-- Source data follows --
Lemma total_is_page_length_witness :
  schemas.ClassListResponse.total
    (schemas.ClassListResponse.mk 1 [sample.yoga_shown 10]) = 1
  /\ schemas.BookingListResponse.total
       (schemas.BookingListResponse.mk 0 []) = 0.
Proof.
  destruct total_is_page_length as (Hc & Hb & _). split.
  - exact (Hc config.Asia_Kolkata sample.now None (Some 1) sample.db
             (schemas.ClassListResponse.mk 1 [sample.yoga_shown 10])
             sample.db eq_refl).
  - exact (Hb config.Asia_Kolkata (Some "nonexistent@example.com") sample.db
             (schemas.BookingListResponse.mk 0 []) sample.db eq_refl).
Defined.

(* ================================================================== *)
(** ** E-mail handling *)
(* ================================================================== *)




(** C7, as the code has it.  GET /bookings without the [email]
    parameter is answered 422; with an empty or blank [email] it is
    answered 400 "Email parameter is required and cannot be empty";
    with an [email] under which nothing is stored it succeeds with an
    empty list and [total = 0].  No case touches the store. *)
Theorem get_bookings_validation IST db :
  routes.get_bookings IST None db
  = (Err (mk_HTTPException HTTP_422_UNPROCESSABLE_ENTITY
            (Message "Validation error")), db)
  /\ (forall s, pystr.strip s = "" ->
        routes.get_bookings IST (Some s) db = (Err email_required, db))
  /\ (forall s, pystr.strip s <> "" ->
        (forall b, In b (bookings db) ->
           Booking.client_email b <> pystr.lower (pystr.strip s)) ->
        routes.get_bookings IST (Some s) db
        = (Ok (schemas.BookingListResponse.mk 0 []), db)).
Proof.
  repeat split.
  - intros s Hs. now rewrite get_bookings_some, Hs.
  - intros s Hs Hnone. rewrite get_bookings_some.
    destruct (pystr.is_empty (pystr.strip s)) eqn:E;
      [now apply is_empty_true in E|].
    destruct (crud.get_bookings_by_email db (pystr.lower (pystr.strip s)))
      as [|b l] eqn:F; [reflexivity|].
    exfalso.
    assert (Hb : In b (crud.get_bookings_by_email db
                         (pystr.lower (pystr.strip s))))
      by (rewrite F; now left).
    apply get_bookings_by_email_In in Hb. destruct Hb as [Hin Hb].
    exact (Hnone b Hin Hb).
Qed.

Lemma get_bookings_validation_witness :
  routes.get_bookings config.Asia_Kolkata (Some "   ") sample.db
  = (Err email_required, sample.db)
  /\ routes.get_bookings config.Asia_Kolkata (Some "nonexistent@example.com")
       sample.db
     = (Ok (schemas.BookingListResponse.mk 0 []), sample.db).
Proof.
  destruct (get_bookings_validation config.Asia_Kolkata sample.db)
    as (_ & H400 & H200). split.
  - apply H400. reflexivity.
  - apply H200; [discriminate|intros b []].
Defined.

(** C7 as worded fails on an empty [email]: the answer is 400, not 422. *)
Lemma empty_email_is_not_422 :
  ~ missing_or_blank_is_422 config.Asia_Kolkata (Some "") sample.db.
Proof.
  intros H. destruct H as [d E].
  - right. exists "". split; reflexivity.
  - vm_compute in E. discriminate E.
Qed.

(** C10, as the code has it.  GET /bookings strips and lowers its
    parameter before the query: an address with blanks around it is
    answered exactly as its stripped lower-case form is, and when
    something is left of it the answer is built from the bookings
    stored under the stripped, lower-cased address, and from no
    others.  The function of POST /book only lowers the address it is
    given; but that address comes from [EmailStr], which has dropped
    the blanks around the text of the body, so the stored address has
    none either. *)
Theorem email_query_is_stripped :
  (forall IST db ws1 e ws2,
     pystr.all_space ws1 = true -> pystr.all_space ws2 = true ->
     routes.get_bookings IST (Some (ws1 ++ e ++ ws2)%string) db
     = routes.get_bookings IST (Some (pystr.strip (pystr.lower e))) db)
  /\ (forall IST db ws1 e ws2,
        pystr.all_space ws1 = true -> pystr.all_space ws2 = true ->
        pystr.strip e <> "" ->
        routes.get_bookings IST (Some (ws1 ++ e ++ ws2)%string) db
        = match schemas.new_BookingListResponse IST db
                  (crud.get_bookings_by_email db
                     (pystr.lower (pystr.strip e))) with
          | pydatetime.Return resp => (Ok resp, db)
          | pydatetime.Raise _ => (Err bookings_not_fetched, db)
          end
        /\ forall b,
             In b (crud.get_bookings_by_email db (pystr.lower (pystr.strip e)))
             <-> In b (bookings db)
                 /\ Booking.client_email b = pystr.lower (pystr.strip e))
  /\ (forall IST now stamp booking_data db b db1,
        routes.create_booking IST now stamp booking_data db = (Ok b, db1) ->
        Booking.client_email b
        = pystr.lower (schemas.client_email booking_data))
  /\ (forall EmailStr IST now stamp body booking_data db b db1,
        schemas.EmailStr_guarantee EmailStr ->
        schemas.validate_BookingCreate EmailStr body = Some booking_data ->
        routes.create_booking IST now stamp booking_data db = (Ok b, db1) ->
        EmailStr (schemas.raw_client_email body)
        = Some (schemas.client_email booking_data)
        /\ pystr.strip (Booking.client_email b) = Booking.client_email b).
Proof.
  split; [|split; [|split]].
  - intros IST db ws1 e ws2 H1 H2.
    rewrite !get_bookings_some, strip_surrounded by assumption.
    now rewrite strip_idempotent, lower_strip, lower_idempotent,
      lower_is_empty.
  - intros IST db ws1 e ws2 H1 H2 Hne. split.
    + rewrite get_bookings_some, strip_surrounded by assumption.
      destruct (pystr.is_empty (pystr.strip e)) eqn:E; [|reflexivity].
      now apply is_empty_true in E.
    + intros b. apply get_bookings_by_email_In.
  - intros IST now stamp bd db b db1 Hok.
    apply create_booking_ok in Hok. destruct Hok as (-> & _). reflexivity.
  - intros EmailStr IST now stamp body bd db b db1 Hg Hv Hok.
    apply validate_BookingCreate_some in Hv as (Hv & _).
    destruct (Hg _ _ Hv) as [_ Hns].
    apply create_booking_ok in Hok. destruct Hok as (-> & _).
    split; [exact Hv|]. simpl.
    apply no_space_strip. now rewrite no_space_lower.
Qed.

Lemma email_query_is_stripped_witness :
  routes.get_bookings config.Asia_Kolkata (Some "  John@Example.com ")
    (snd (sample.book sample.john sample.db))
  = (Ok (schemas.BookingListResponse.mk 1
           [schemas.BookingResponse.mk 1 1 "John Doe" "john@example.com"
              (pydatetime.mk_datetime
                 (pydatetime.wall_ticks 2024 1 5 15 30 1 0)
                 (Some (19800 * pydatetime.US_PER_SECOND)))
              (sample.yoga_shown 9)]),
     snd (sample.book sample.john sample.db))
  /\ pystr.strip
       (Booking.client_email
          (inserted_row sample.now
             (schemas.mk_BookingCreate 1 "Ann" "Ann@example.com") sample.db))
     = Booking.client_email
         (inserted_row sample.now
            (schemas.mk_BookingCreate 1 "Ann" "Ann@example.com") sample.db).
Proof.
  destruct email_query_is_stripped as (_ & Hq & _ & Hs). split.
  - destruct (Hq config.Asia_Kolkata
                (snd (sample.book sample.john sample.db))
                "  " "John@Example.com" " " eq_refl eq_refl) as [E _];
      [discriminate|].
    exact E.
  - destruct (Hs sample.EmailStr config.Asia_Kolkata sample.now sample.now
                sample.padded_body
                (schemas.mk_BookingCreate 1 "Ann" "Ann@example.com")
                sample.db _ _ sample_EmailStr_guarantee eq_refl eq_refl)
      as [_ E].
    exact E.
Defined.

(** C10 as worded fails in its last part: a body whose address has
    blanks around it is accepted, and the address is stored without
    them. *)
Lemma stored_email_is_stripped_by_validation :
  ~ stored_email_is_not_stripped sample.EmailStr config.Asia_Kolkata
      sample.now (sample.now + 1000000) sample.padded_body sample.db.
Proof.
  intros H.
  pose proof (H (schemas.mk_BookingCreate 1 "Ann" "Ann@example.com")
                _ _ eq_refl eq_refl) as E.
  vm_compute in E. discriminate E.
Qed.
-- Source data concluded --
# Work item:
Nothing should be returned except the lines from the first line of the data above through the line with "(** ** E-mail handling *)", each one exact.

# Final answer:
Lemma total_is_page_length_witness :
  schemas.ClassListResponse.total
    (schemas.ClassListResponse.mk 1 [sample.yoga_shown 10]) = 1
  /\ schemas.BookingListResponse.total
       (schemas.BookingListResponse.mk 0 []) = 0.
Proof.
  destruct total_is_page_length as (Hc & Hb & _). split.
  - exact (Hc config.Asia_Kolkata sample.now None (Some 1) sample.db
             (schemas.ClassListResponse.mk 1 [sample.yoga_shown 10])
             sample.db eq_refl).
  - exact (Hb config.Asia_Kolkata (Some "nonexistent@example.com") sample.db
             (schemas.BookingListResponse.mk 0 []) sample.db eq_refl).
Defined.

(* ================================================================== *)
(** ** E-mail handling *)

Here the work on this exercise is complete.